Ton pied léger, vois-tu, traîne encor tes liens ;
De quoi te serviraient la colère et la fuite ?
Plus vite sous ma main tu reviendrais réduite.
Mais pourquoi t’enfuis-tu ? viens ; tu ne sais donc pas
Que c’est un dieu dont l’œil admire tes appas ?
Qu’il veut, n’offrant qu’à toi sa tendresse jalouse,
D’esclave, sur son cœur te proclamer épouse ?

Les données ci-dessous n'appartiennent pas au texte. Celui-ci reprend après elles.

(** The loop fails on the first character above 255 that it reaches. *)
Lemma tok_loop_wide (pre : list Z) :
  forall (skip : nat) (prev : option Z) (in_string : bool) (out : list Z)
         (c : Z) (post : list Z),
    (skip <= length pre)%nat ->
    (forall x, In x (take skip pre) -> x <> 34 /\ x <> 39) ->
    comment_starts pre prev in_string = false ->
    255 < c -> upper_cp c = [c] ->
    tok_loop (pre ++ c :: post) skip prev in_string out = None.
Proof.
  induction pre as [|a pre IH]; intros skip prev s out c post Hs Hq Hcs Hc Hu.
  - simpl in Hs. assert (skip = 0%nat) as -> by lia. simpl app.
    rewrite tok_loop_cons.
    rewrite (bool_decide_eq_false_2 (c = 34)) by lia.
    rewrite (bool_decide_eq_false_2 (c = 39)) by lia. simpl.
    destruct s; [rewrite append_wide by lia; reflexivity|].
    destruct (match_keyword (c :: post)) as [[[t u] L]|] eqn:E.
    + pose proof (match_keyword_spec _ _ _ _ E) as (HL1 & _ & _).
      apply (match_keyword_stops [] c post) in E; [|lia|exact Hu].
      destruct E as [HL _]. simpl in HL. lia.
    + rewrite append_wide by lia. reflexivity.
  - simpl app. destruct skip as [|k].
    + rewrite tok_loop_cons. cbn [comment_starts] in Hcs.
      destruct (bool_decide (a = 34) && negb (bool_decide (prev = Some 92))).
      { destruct (append_cases out 34) as [-> | ->]; [reflexivity|]. simpl.
        apply IH; [lia | intros x Hx; simpl in Hx; contradiction | assumption..]. }
      destruct (bool_decide (a = 39) && negb s); [discriminate|].
      destruct s.
      { destruct (append_cases out a) as [-> | ->]; [reflexivity|]. simpl.
        apply IH; [lia | intros x Hx; simpl in Hx; contradiction | assumption..]. }
      destruct (match_keyword (a :: pre ++ c :: post)) as [[[t u] L]|] eqn:E.
      * pose proof E as E'.
        apply (match_keyword_stops (a :: pre) c post) in E'; [|lia|exact Hu].
        destruct E' as [HL Hu'].
        apply match_keyword_spec in E. destruct E as (HL1 & _ & Ht).
        destruct (append_cases out t) as [-> | ->]; [reflexivity|]. simpl.
        destruct L as [|L]; [lia|]. simpl in HL.
        replace (S L - 1)%nat with L by lia.
        apply IH; [lia | | assumption..].
        simpl in Hu'. apply (matched_tail_quotes a (take L pre) u t Hu' Ht).
      * destruct (append_cases out a) as [-> | ->]; [reflexivity|]. simpl.
        apply IH; [lia | intros x Hx; simpl in Hx; contradiction | assumption..].
    + rewrite tok_loop_skip.
      assert (Ha : a <> 34 /\ a <> 39) by (apply Hq; left; reflexivity).
      cbn [comment_starts] in Hcs.
      rewrite (bool_decide_eq_false_2 (a = 34)) in Hcs by tauto.
      rewrite (bool_decide_eq_false_2 (a = 39)) in Hcs by tauto.
      simpl in Hcs.
      apply IH; [simpl in Hs; lia | | assumption..].
      intros x Hx. apply Hq. right. exact Hx.
Qed.

(** *** The colon before ELSE *)

Lemma else_token_key (u : list Z) :
  tokens_get u = Some 0x91 -> u = cps "ELSE".
Proof.
  intros H. apply tokens_get_in in H. destruct H as (key & Hin & <-).
  revert key Hin.
  assert (HF : Forall (fun kv => negb (snd kv =? 0x91)
                                 || bool_decide (cps (fst kv) = cps "ELSE") = true) TOKENS)
    by (apply Forall_of_forallb; vm_compute; reflexivity).
  rewrite Forall_forall in HF. intros key Hin.
  specialize (HF (key, 0x91) ltac:(apply list_elem_of_In; exact Hin)).
  simpl in HF. apply bool_decide_eq_true in HF. exact HF.
Qed.

(** Every ELSE token of the buffer that is not its first byte follows a
    colon. *)
Lemma colon_before_else_nil :
  forall k, ([] : list Z) !! S k = Some 0x91 -> ([] : list Z) !! k = Some 0x3A.
Proof. intros k H. discriminate. Qed.

Lemma colon_before_else_snoc (buf : list Z) (v : Z) :
  (forall k, buf !! S k = Some 0x91 -> buf !! k = Some 0x3A) ->
  v <> 0x91 \/ last buf = Some 0x3A ->
  forall k, (buf ++ [v]) !! S k = Some 0x91 -> (buf ++ [v]) !! k = Some 0x3A.
Proof.
  intros Hb Hv k Hk.
  destruct (Nat.lt_ge_cases (S k) (length buf)) as [Hlt|Hge].
  - rewrite lookup_app_l in Hk by exact Hlt.
    rewrite lookup_app_l by lia. apply Hb. exact Hk.
  - rewrite lookup_app_r in Hk by exact Hge.
    destruct (S k - length buf)%nat as [|j] eqn:Ej; [|destruct j; discriminate].
    simpl in Hk. injection Hk as ->.
    destruct Hv as [Hv|Hl]; [congruence|].
    rewrite lookup_app_l by lia. rewrite last_lookup in Hl.
    replace k with (Nat.pred (length buf)) by lia. exact Hl.
Qed.

Lemma else_fixup_else (buf : list Z) :
  else_fixup (cps "ELSE") (buf ++ [0x91])
  = match last buf with
    | None => [0x91]
    | Some v => if bool_decide (v = 0x3A) then buf ++ [0x91]
                else buf ++ [0x3A; 0x91]
    end.
Proof.
  unfold else_fixup, second_last, insert_before_last.
  rewrite bool_decide_eq_true_2 by reflexivity.
  rewrite length_app. simpl length.
  destruct buf as [|b buf] using rev_ind; [reflexivity|].
  rewrite last_snoc, !length_app. simpl length.
  replace (length buf + 1 + 1 - 2)%nat with (length buf) by lia.
  replace (length buf + 1 + 1 - 1)%nat with (length (buf ++ [b]))
    by (rewrite length_app; simpl; lia).
  rewrite <- app_assoc. rewrite (lookup_app_r buf) by lia.
  rewrite Nat.sub_diag. simpl lookup.
  rewrite app_assoc, take_app_length, drop_app_length.
  assert (Hlt : (1 <? length buf + 1 + 1)%nat = true) by (apply Nat.ltb_lt; lia).
  rewrite Hlt. simpl andb.
  destruct (bool_decide_reflect (b = 0x3A)) as [->|Hne].
  - rewrite bool_decide_eq_true_2 by reflexivity. simpl. rewrite <- app_assoc. reflexivity.
  - rewrite (bool_decide_eq_false_2 (Some b = Some 58)) by congruence.
    simpl. rewrite <- app_assoc. reflexivity.
Qed.

Lemma colon_before_else_fixup (u : list Z) (t : Z) (buf : list Z) :
  tokens_get u = Some t ->
  (forall k, buf !! S k = Some 0x91 -> buf !! k = Some 0x3A) ->
  forall k, else_fixup u (buf ++ [t]) !! S k = Some 0x91 ->
            else_fixup u (buf ++ [t]) !! k = Some 0x3A.
Proof.
  intros Ht Hb.
  destruct (decide (u = cps "ELSE")) as [->|Hne].
  - assert (t = 0x91) as -> by (vm_compute in Ht; congruence).
    rewrite else_fixup_else.
    destruct (last buf) as [v|] eqn:El; [|intros k Hk; destruct k; discriminate].
    destruct (bool_decide_reflect (v = 0x3A)) as [->|Hv].
    + apply colon_before_else_snoc; [exact Hb | right; exact El].
    + change (buf ++ [58; 145]) with (buf ++ [58] ++ [145]). rewrite app_assoc.
      apply colon_before_else_snoc.
      * apply colon_before_else_snoc; [exact Hb | left; lia].
      * right. apply last_snoc.
  - unfold else_fixup. rewrite bool_decide_eq_false_2 by exact Hne.
    apply colon_before_else_snoc; [exact Hb|]. left. intros ->.
    apply Hne. apply else_token_key. exact Ht.
Qed.

Lemma tok_loop_colon_before_else (rest : list Z) :
  forall (skip : nat) (prev : option Z) (in_string : bool) (buf out : list Z),
    Forall (fun c => 0 <= c < 128) rest ->
    (forall k, buf !! S k = Some 0x91 -> buf !! k = Some 0x3A) ->
    tok_loop rest skip prev in_string buf = Some out ->
    forall k, out !! S k = Some 0x91 -> out !! k = Some 0x3A.
Proof.
  induction rest as [|c rest IH]; intros skip prev s buf out Hr Hb Hout.
  - assert (out = buf) as -> by (destruct skip; simpl in Hout; congruence).
    exact Hb.
  - inversion Hr as [|? ? Hc Hrest]; subst.
    destruct skip as [|j]; [|rewrite tok_loop_skip in Hout; eapply IH; eassumption].
    rewrite tok_loop_cons in Hout.
    destruct (bool_decide (c = 34) && negb (bool_decide (prev = Some 92))).
    { rewrite append_byte in Hout by (unfold is_byte; lia). simpl in Hout.
      eapply IH; [exact Hrest| |exact Hout].
      apply colon_before_else_snoc; [exact Hb | left; lia]. }
    destruct (bool_decide (c = 39) && negb s).
    { rewrite append_byte in Hout by (unfold is_byte; lia). simpl in Hout.
      injection Hout as <-.
      repeat (apply colon_before_else_snoc; [|left; lia]). exact Hb. }
    destruct s.
    { rewrite append_byte in Hout by (unfold is_byte; lia). simpl in Hout.
      eapply IH; [exact Hrest| |exact Hout].
      apply colon_before_else_snoc; [exact Hb | left; lia]. }
    destruct (match_keyword (c :: rest)) as [[[t u] L]|] eqn:E.
    + apply match_keyword_spec in E. destruct E as (_ & _ & Ht).
      pose proof (tokens_get_value _ _ Ht) as Hv.
      rewrite append_byte in Hout by (unfold is_byte; lia). simpl in Hout.
      eapply IH; [exact Hrest| |exact Hout].
      apply colon_before_else_fixup; assumption.
    + rewrite append_byte in Hout by (unfold is_byte; lia). simpl in Hout.
      eapply IH; [exact Hrest| |exact Hout].
      apply colon_before_else_snoc; [exact Hb | left; lia].
Qed.
(* ===== verification/_CoqProject ===== *)
-Q . S2P
Prelude.v
Transport.v
Channel.v
Peer.v
SeqRing.v
AckAdvance.v
WindowReceiver.v
ReceiverSpec.v
WindowSender.v
WindowSession.v
WindowLoss.v
SenderSpec.v
WindowLatency.v
WindowAckLoss.v
WindowProtocol.v
WindowSystem.v
StopWait.v
Fuel.v
StopWaitSession.v
StopWaitProtocol.v
StopWaitSystem.v
IntRange.v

Oh ! viens, folle beauté, sur le cœur d’Asrafiel,
De bonheurs inconnus étonner jusqu’au ciel !… »

Il se tut, et tendant les bras vers la rebelle,
Attendit un instant qu’elle y tombât… Mais elle,
D’une voix dont la honte et l’indignation
Relevaient tout à coup la molle inflexion :
« Dieu seul est Dieu, dit-elle, et le ciel de mon âme,
C’est le cœur de celui dont il m’a faite femme !
Cédar, mon saint amour ! Cédar, mon seul époux !
Un cachot avec lui plus qu’un trône avec vous !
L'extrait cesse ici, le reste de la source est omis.